Hey Oranginas! Welcome to the season three recaps of Orange is the New Black, the show that turns every queer girl into a shut-in for a solid weekend! The latest season of OITNB is filled with laughter, tears, and tons of queers, so let’s get to it.

Just one request: Not everyone is mainlining the whole the series in one go, so please keep the comments section spoiler free for viewers who have the willpower to stretch this season out.

We open as COs Maxwell and Bell being driven by Pennsatucky, who is explaining that any phrase can sound sexual if it’s said with the right inflection. They are on their way to a supply store to get decorations for the Mother’s Day fair that the prison is throwing for the visiting children. This episode is all about moms, and instead of the usual one character flashbacks, we get a smorgasbord of mother-child experiences.

The first one features a young Pennsatucky being forced to guzzle a Mountain Dew by her mother, as a ploy to receive extra social security benefits for having a hyperactive child.
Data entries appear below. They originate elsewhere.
(** The series of a probe item with its baseline, when there are enough observations. *)
Definition comparable (item : string) : bool :=
  match baselines !! item with
  | None => false
  | Some _ => 3 <=? Z.of_nat (length (default [] (series !! item)))
  end.

Definition item_instances (item : string) : list string :=
  match baselines !! item with
  | None => []
  | Some b => degradedTargetLatencyMonitoringInstances (default [] (series !! item)) b
  end.

Definition item_degraded (item : string) : bool :=
  comparable item &&
  (match baselines !! item with
   | None => false
   | Some b => targetLatencySeriesDegraded (averageProbeLatencyMS (default [] (series !! item))) b
   end || negb (Z.of_nat (length (item_instances item)) =? 0)).

Lemma latency_fold_spec order st :
  fold_left (latency_loop_step series baselines) order st =
  {| ls_degradedProbeItems := ls_degradedProbeItems st ++ List.filter item_degraded order;
     ls_degradedMonitoringInstances := ls_degradedMonitoringInstances st ∪
       ⋃ ((fun i => list_to_set (item_instances i)) <$> List.filter item_degraded order);
     ls_comparableSeries := ls_comparableSeries st +
       Z.of_nat (length (List.filter comparable order)) |}.
Proof.
  revert st. induction order as [|i order IH]; intros [items insts n]; cbn [fold_left List.filter].
  { cbn. f_equal; [by rewrite app_nil_r|by rewrite (right_id_L ∅ (∪))|lia]. }
  rewrite IH. unfold latency_loop_step, item_degraded, comparable, item_instances. cbv zeta.
  destruct (baselines !! i) as [b|] eqn:Eb; cbn; [|done].
  rewrite Z.leb_antisym. destruct (_ <? 3); cbn; [done|].
  destruct (targetLatencySeriesDegraded _ b); cbn;
    [|destruct (_ =? 0); cbn]; f_equal; rewrite <- ?app_assoc; cbn; try done; try lia;
    rewrite Eb; by rewrite (assoc_L (∪)).
Qed.

Lemma filter_perm (f : string -> bool) l1 l2 :
  Permutation l1 l2 -> Permutation (List.filter f l1) (List.filter f l2).
Proof.
  induction 1 as [|x l l' _ IH|x y l|]; cbn; [done| | |by etrans].
  - destruct (f x); by rewrite ?IH.
  - destruct (f x), (f y); try done. constructor.
Qed.

Lemma latency_loop_perm order order' :
  Permutation order order' ->
  Permutation (ls_degradedProbeItems (latency_loop series baselines order))
              (ls_degradedProbeItems (latency_loop series baselines order')) /\
  ls_degradedMonitoringInstances (latency_loop series baselines order) =
    ls_degradedMonitoringInstances (latency_loop series baselines order') /\
  ls_comparableSeries (latency_loop series baselines order) =
    ls_comparableSeries (latency_loop series baselines order').
Proof.
  intros Hp. unfold latency_loop. rewrite !latency_fold_spec. cbn.
  pose proof (filter_perm item_degraded _ _ Hp) as Hd.
  split; [done|]. split.
  - f_equal. apply leibniz_equiv. by rewrite Hd.
  - by rewrite (filter_perm comparable _ _ Hp).
Qed.

(** The item passes the recovery test, or has no baseline to be compared with. *)
Definition item_recovered (window : Z) (item : string) : bool :=
  match baselines !! item with
  | None => true
  | Some b =>
      let observations := default [] (series !! item) in
      negb (Z.of_nat (length observations) <? 3) && spansProbeObservationWindow observations window &&
      negb (targetLatencySeriesDegraded (averageProbeLatencyMS observations) b)
  end.

Definition has_baseline (item : string) : bool :=
  match baselines !! item with None => false | Some _ => true end.

Lemma recovery_loop_spec window n order :
  0 <= n -> recovery_loop series baselines window n order =
  forallb (item_recovered window) order && ((0 <? n) || existsb has_baseline order).
Proof.
  revert n. induction order as [|i order IH]; intros n Hn; cbn [recovery_loop forallb existsb].
  { by rewrite orb_false_r. }
  unfold item_recovered at 1, has_baseline at 1.
  destruct (baselines !! i) as [b|]; [|by rewrite IH].
  destruct (_ <? 3); cbn; [done|]. destruct (spansProbeObservationWindow _ _); cbn; [|done].
  destruct (targetLatencySeriesDegraded _ b); cbn; [done|].
  rewrite IH by lia. rewrite orb_true_r, andb_true_r.
  destruct (Z.ltb_spec 0 (n + 1)); [|lia]. cbn. by rewrite andb_true_r.
Qed.

Lemma existsb_perm (f : string -> bool) l1 l2 : Permutation l1 l2 -> existsb f l1 = existsb f l2.
Proof.
  intros Hp. apply eq_true_iff_eq. rewrite !existsb_exists.
  by setoid_rewrite <- list_elem_of_In; setoid_rewrite Hp.
Qed.

Lemma forallb_perm (f : string -> bool) l1 l2 : Permutation l1 l2 -> forallb f l1 = forallb f l2.
Proof.
  intros Hp. apply eq_true_iff_eq. rewrite !forallb_forall.
  by setoid_rewrite <- list_elem_of_In; setoid_rewrite Hp.
Qed.

Lemma recovery_loop_perm window order order' :
  Permutation order order' ->
  hasSustainedTargetLatencyRecoveryEvidence order series baselines window =
  hasSustainedTargetLatencyRecoveryEvidence order' series baselines window.
Proof.
  intros Hp. unfold hasSustainedTargetLatencyRecoveryEvidence. rewrite !recovery_loop_spec by lia.
  by rewrite (forallb_perm _ _ _ Hp), (existsb_perm _ _ _ Hp).
Qed.
End Latency.

Lemma joinMetricLabels_sorted_perm l1 l2 :
  Permutation l1 l2 -> joinMetricLabels (sort_Strings l1) = joinMetricLabels (sort_Strings l2).
Proof. intros Hp. by rewrite (sort_Strings_perm_eq _ _ Hp). Qed.

(** Go leaves the iteration order of the two loops over the series map
    open; whatever orders the runtime picks, the latency evaluator answers the same
    incident, event and notification. *)
Theorem latency_order_independent order1 order2 previous targetID observations baselines
    (H1 : Permutation order1 (series_keys observations))
    (H2 : Permutation order2 (series_keys observations)) :
  evaluateTargetLatencyOrdered order1 order2 previous targetID observations baselines =
  EvaluateTargetLatencyTrendDegradationAcrossSeries previous targetID observations baselines.
Proof.
  unfold EvaluateTargetLatencyTrendDegradationAcrossSeries, evaluateTargetLatencyOrdered. cbv zeta.
  destruct (normalizeProbeObservations observations) as [|latest rest]; [done|].
  destruct (_ || _); [done|]. destruct (_ || _); [done|].
  set (series := usableLatencyObservationSeries _). set (bs := weightedTargetLatencyBaselines _).
  destruct (latency_loop_perm series bs _ _ H1) as (Hi & Hm & Hc).
  rewrite (recovery_loop_perm series bs (30 * Minute) _ _ H2), Hm, Hc.
  destruct (_ =? 0); [done|].
  destruct (ls_degradedProbeItems (latency_loop series bs order1)) as [|x xs] eqn:E1.
  { apply Permutation_nil in Hi. by rewrite Hi. }
  destruct (ls_degradedProbeItems (latency_loop series bs (series_keys observations))) as [|y ys].
  { by apply Permutation_sym, Permutation_nil in Hi. }
  by rewrite (joinMetricLabels_sorted_perm _ _ Hi), (Permutation_length Hi).
Qed.

(** An open trend incident of a monitoring instance is closed only
    when the live samples span at least 30 minutes, every one of them has usable CPU
    rates, all three baselines exist and none of the metrics is degraded; with any
    of that missing the incident stays open. *)
Theorem trend_recovery_needs_full_evidence p id samples baselines
    (Hrec : er_Transition (EvaluateMonitoringInstanceTrendDegradation (Some p) id samples baselines)
              = TransitionRecovered) :
  let usable := unsuppressedMonitoringInstanceResourceSamples
                  (normalizeMonitoringInstanceResourceSamples samples) in
  spansMonitoringInstanceResourceWindow usable (30 * Minute) = true /\
  forallb sample_cpu_usable usable = true /\
  exists l i s, weightedMonitoringInstanceTrendBaselines baselines = (Some l, Some i, Some s) /\
    degraded_metrics usable true (Some l) (Some i) (Some s) = [].
Proof.
  revert Hrec. cbv zeta. unfold EvaluateMonitoringInstanceTrendDegradation. cbv zeta.
  destruct (normalizeMonitoringInstanceResourceSamples samples) as [|latest rest]; [by intros; discriminate|].
  destruct (_ || _); [by intros; discriminate|].
  destruct (unsuppressedMonitoringInstanceResourceSamples _) as [|newest usable]; [by intros; discriminate|].
  destruct (_ || _); [by intros; discriminate|].
  destruct (weightedMonitoringInstanceTrendBaselines baselines) as [[load iowait] steal].
  destruct (degraded_metrics _ _ _ _ _) eqn:Ed.
  - destruct (_ || _) eqn:Eg; [by intros; discriminate|]. intros _.
    breflect. destruct load as [l|], iowait as [i|], steal as [s|]; try done.
    assert (forallb sample_cpu_usable (newest :: usable) = true).
    { match goal with H : cpuWindowUsable _ _ = true |- _ => rename H into Hu end.
      unfold cpuWindowUsable in Hu. by destruct (negb _) in Hu. }
    split; [done|]. split; [done|]. exists l, i, s. split; [done|].
    match goal with H : cpuWindowUsable _ _ = true |- _ => by rewrite H in Ed end.
  - destruct (_ && _); [by intros; discriminate|].
    intros H. by apply evaluateTransition_not_recovered in H.
Qed.

(** * Concrete inputs *)

Definition fixture_baseline : MonitoringInstanceHostDailyAggregate := {|
  ha_BucketDate := Time_StartOfDay fixture_now - Day; ha_SampleCount := 100; ha_AvgLoad5 := f64_of_Z 1;
  ha_AvgCPUIOWaitPct := Some (f64_of_Z 5); ha_AvgCPUStealPct := Some (f64_of_Z 5);
  ha_BackfilledSampleCount := 0; ha_MaintenanceSampleCount := 0; ha_CPUValidSampleCount := Some 100;
  ha_CPUValidBackfilledSampleCount := Some 0; ha_CPUValidMaintenanceSampleCount := Some 0 |}.

Definition fixture_quiet : list MonitoringInstanceResourceSample :=
  (fun i => fixture_resource 1 false (i * (5 * Minute))) <$> [0; 1; 2; 3; 4; 5; 6].

(** Two series of one target, ranged over in the opposite order. *)
Lemma latency_order_independent_witness :
  let observations := [fixture_probe "mi-1" "p-1" ProbeResultSuccess Second;
                       fixture_probe "mi-1" "p-2" ProbeResultSuccess Minute] in
  evaluateTargetLatencyOrdered (reverse (series_keys observations)) (series_keys observations) None "t-1"
    observations [] =
  EvaluateTargetLatencyTrendDegradationAcrossSeries None "t-1" observations [].
Proof.
  intros observations. apply latency_order_independent; [apply reverse_Permutation|reflexivity].
Defined.

(** Half an hour of quiet samples against three baselines closes the incident. *)
Lemma trend_recovery_needs_full_evidence_witness :
  spansMonitoringInstanceResourceWindow (unsuppressedMonitoringInstanceResourceSamples
    (normalizeMonitoringInstanceResourceSamples fixture_quiet)) (30 * Minute) = true.
Proof.
  exact (proj1 (trend_recovery_needs_full_evidence
    (fixture_incident ObjectTypeMonitoringInstance "mi-1" IncidentMonitoringInstanceTrendDegradation SeverityAlert)
    "mi-1" fixture_quiet [fixture_baseline] ltac:(vm_compute; reflexivity))).
Defined.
Between all that soda and meth, it’s no wonder Tucky needed those new teeth. Back at the store, Tucky suggests that the guards get the discount Cinco de Mayo decorations, and they leave with a chili pepper piñata and some leftover shamrocks from St. Patrick’s day.
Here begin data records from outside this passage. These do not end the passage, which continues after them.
(* ===== verification/Settings.v ===== *)
(** Center settings (src/internal/center/settings/types.go, ip_quality_sources.go)
    with the target enumerations they rely on (src/internal/center/targets/types.go):
    the records, their defaults, the validator of every section, the override
    rules and the resolution of effective settings. *)
From stdpp Require Import base list sorting strings gmap.
From Stdlib Require Import ZArith Lia Permutation.
From S2P Require Import Prelude GoRuntime.

Local Open Scope Z_scope.
#[local] Set Warnings "-clear-no-such-hyp".

(** * Target enumerations *)

Definition FrequencyTier5s : string := "5s".
Definition FrequencyTier1m : string := "1m".
Definition FrequencyTier5m : string := "5m".
Definition FrequencyTier15m : string := "15m".
Definition FrequencyTier6h : string := "6h".

Definition member (s : string) (l : list string) : bool := existsb (String.eqb s) l.

Definition IsValidTargetType (targetType : string) : bool :=
  member targetType ["service"; "china_reference"].

Definition IsValidRunStatus (status : string) : bool :=
  member status ["启用"; "维护中"; "暂停"].

Definition IsValidProbeKind (kind : string) : bool := member kind ["tcp"; "http"; "tls"].

Definition IsValidFrequencyTier (tier : string) : bool :=
  member tier [FrequencyTier5s; FrequencyTier1m; FrequencyTier5m; FrequencyTier15m; FrequencyTier6h].

(** [NormalizeListScope] of the targets package. *)
Definition NormalizeListScope (scope : string) : string * bool :=
  if (scope =s "") || (scope =s "current") then ("current", true)
  else if (scope =s "retired") || (scope =s "all") then (scope, true)
  else ("", false).

(** * Data *)

Definition maxIncidentDurationSeconds : Z := (2 ^ 63 - 1) / Second.
Definition maxHeartbeatIntervalSeconds : Z := maxIncidentDurationSeconds / 2.

Definition ErrInvalidSettings : string := "invalid center settings".

Definition invalidSettings (message : string) : error :=
  ErrWrap "%w: %s" [message] [ErrSentinel ErrInvalidSettings].

Inductive ConfigSource := ConfigSourceUnset | ConfigSourceDefault | ConfigSourceDeployment | ConfigSourceDatabase.

Record TelegramSettings := { tg_BotToken : string; tg_ChatID : string; tg_RuntimeManaged : bool }.

Record DeploymentDefaults := {
  dd_Telegram : TelegramSettings;
  dd_IncidentSweepIntervalSeconds : Z;
  dd_IncidentSweepSource : ConfigSource;
}.

Record EffectiveSettingsMetadata := {
  em_Persisted : bool; em_TelegramSource : ConfigSource; em_IncidentSweepSource : ConfigSource;
}.

Record ProbeFrequencyDefaults := { pf_TCP : string; pf_HTTP : string; pf_TLS : string }.

Record IncidentDefaults := {
  id_HeartbeatIntervalSeconds : Z;
  id_StaleThresholdIntervals : Z;
  id_SweepIntervalSeconds : Z;
  id_NotifyOnStarted : bool;
  id_NotifyOnEscalated : bool;
  id_NotifyOnRecovered : bool;
  id_CPUWarningPct : Z; id_CPUAlertPct : Z; id_CPUCriticalPct : Z;
  id_MemWarningPct : Z; id_MemAlertPct : Z; id_MemCriticalPct : Z;
  id_DiskWarningPct : Z; id_DiskAlertPct : Z; id_DiskCriticalPct : Z;
  id_InodeWarningPct : Z; id_InodeAlertPct : Z; id_InodeCriticalPct : Z;
  id_IOWaitWarningPct : Z; id_IOWaitCriticalPct : Z;
  id_Load5Warning : float64; id_Load5Critical : float64;
}.

Record ProbeFrequencyOverride := { po_TCP : option string; po_HTTP : option string; po_TLS : option string }.

Record IncidentDefaultsOverride := {
  io_HeartbeatIntervalSeconds : option Z;
  io_StaleThresholdIntervals : option Z;
  io_SweepIntervalSeconds : option Z;
  io_NotifyOnStarted : option bool;
  io_NotifyOnEscalated : option bool;
  io_NotifyOnRecovered : option bool;
  io_CPUWarningPct : option Z; io_CPUAlertPct : option Z; io_CPUCriticalPct : option Z;
  io_MemWarningPct : option Z; io_MemAlertPct : option Z; io_MemCriticalPct : option Z;
  io_DiskWarningPct : option Z; io_DiskAlertPct : option Z; io_DiskCriticalPct : option Z;
  io_InodeWarningPct : option Z; io_InodeAlertPct : option Z; io_InodeCriticalPct : option Z;
  io_IOWaitWarningPct : option Z; io_IOWaitCriticalPct : option Z;
  io_Load5Warning : option float64; io_Load5Critical : option float64;
}.

Record SettingsOverrideFields := {
  so_HostSampleFrequencyTier : option string;
  so_ProbeFrequencyDefaults : option ProbeFrequencyOverride;
  so_IncidentDefaults : option IncidentDefaultsOverride;
}.

(** The three rule types have one selector each and the same overrides:
    [MonitoringInstanceLabelOverrideRule], [TargetTypeOverrideRule] and
    [TargetLabelOverrideRule]. *)
Record OverrideRule := { or_Selector : string; or_Overrides : SettingsOverrideFields }.

Record OverrideRules := {
  ov_MonitoringInstanceLabels : list OverrideRule;
  ov_TargetTypes : list OverrideRule;
  ov_TargetLabels : list OverrideRule;
}.

Record RetentionPolicy := { rt_RawLayerDays : Z; rt_AggregateLayerDays : Z }.

Record SubscriptionCostSettings := {
  sc_BaseCurrency : string;
  sc_ExchangeRateProvider : string;
  sc_FixerAPIKey : string;
  sc_DefaultReminderOffsetsDays : list Z;
  sc_MaxReminderLeadDays : Z;
  sc_ExchangeRateStaleAfterHours : Z;
}.

Record IPQualitySources := {
  is_IPAPIISKey : string; is_AbuseIPDBKey : string;
  is_MaxMindAccountID : string; is_MaxMindLicenseKey : string;
}.

(** A nil [Services] slice is not the empty one here. *)
Record IPQualitySettings := {
  iq_Enabled : bool;
  iq_FrequencySeconds : Z;
  iq_StaleAfterSeconds : Z;
  iq_TimeoutSeconds : Z;
  iq_Services : option (list string);
  iq_MailEnabled : bool;
  iq_Sources : IPQualitySources;
}.

Record CenterSettings := {
  cs_Telegram : TelegramSettings;
  cs_FeishuEnabled : bool;
  cs_FeishuWebhookURL : string;
  cs_HostSampleFrequencyTier : string;
  cs_ProbeFrequencyDefaults : ProbeFrequencyDefaults;
  cs_IncidentDefaults : IncidentDefaults;
  cs_IncidentSweepRuntimeManaged : bool;
  cs_Effective : EffectiveSettingsMetadata;
  cs_OverrideRules : OverrideRules;
  cs_RetentionPolicy : RetentionPolicy;
  cs_SubscriptionCost : SubscriptionCostSettings;
  cs_IPQuality : IPQualitySettings;
}.

(** [TelegramSettings.Enabled]. *)
Definition Telegram_Enabled (t : TelegramSettings) : bool :=
  (strings_TrimSpace (tg_BotToken t) <>s "") && (strings_TrimSpace (tg_ChatID t) <>s "").

(** * Defaults *)

Definition defaultIPQualityServices : list string :=
  ["netflix"; "chatgpt"; "youtube-premium"; "amazon-prime-video"; "disney-plus"; "tiktok"; "reddit"].

Definition default_incident_defaults : IncidentDefaults := {|
  id_HeartbeatIntervalSeconds := 5; id_StaleThresholdIntervals := 12; id_SweepIntervalSeconds := 5;
  id_NotifyOnStarted := true; id_NotifyOnEscalated := true; id_NotifyOnRecovered := true;
  id_CPUWarningPct := 80; id_CPUAlertPct := 90; id_CPUCriticalPct := 95;
  id_MemWarningPct := 85; id_MemAlertPct := 92; id_MemCriticalPct := 95;
  id_DiskWarningPct := 85; id_DiskAlertPct := 92; id_DiskCriticalPct := 97;
  id_InodeWarningPct := 80; id_InodeAlertPct := 90; id_InodeCriticalPct := 95;
  id_IOWaitWarningPct := 20; id_IOWaitCriticalPct := 50;
  id_Load5Warning := f64_of_Z 4; id_Load5Critical := f64_of_Z 8 |}.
Back at Litchfield, Red is released from the infirmary and assigned to Miss Rosa’s old bunk, which is now a shrine. Apparently Rosa crashed the van in a quarry and is now holding up banks in Heaven. RIP Rosa. Red offers DeMarco some of her pain pills, but a roughed-up Alex Vause pops up from the top bunk to take them. Welcome back, Vause.

Caputo gives the new counselor Berdie Rogers the tour, and she seems more than up for the job. The fact that she is a woman and seems to give a shit is a step in the right direction. Despite the drama of last year, Caputo has made strides in his efforts to create a “kinder, gentler” Litchfield. We’ll see how long that lasts.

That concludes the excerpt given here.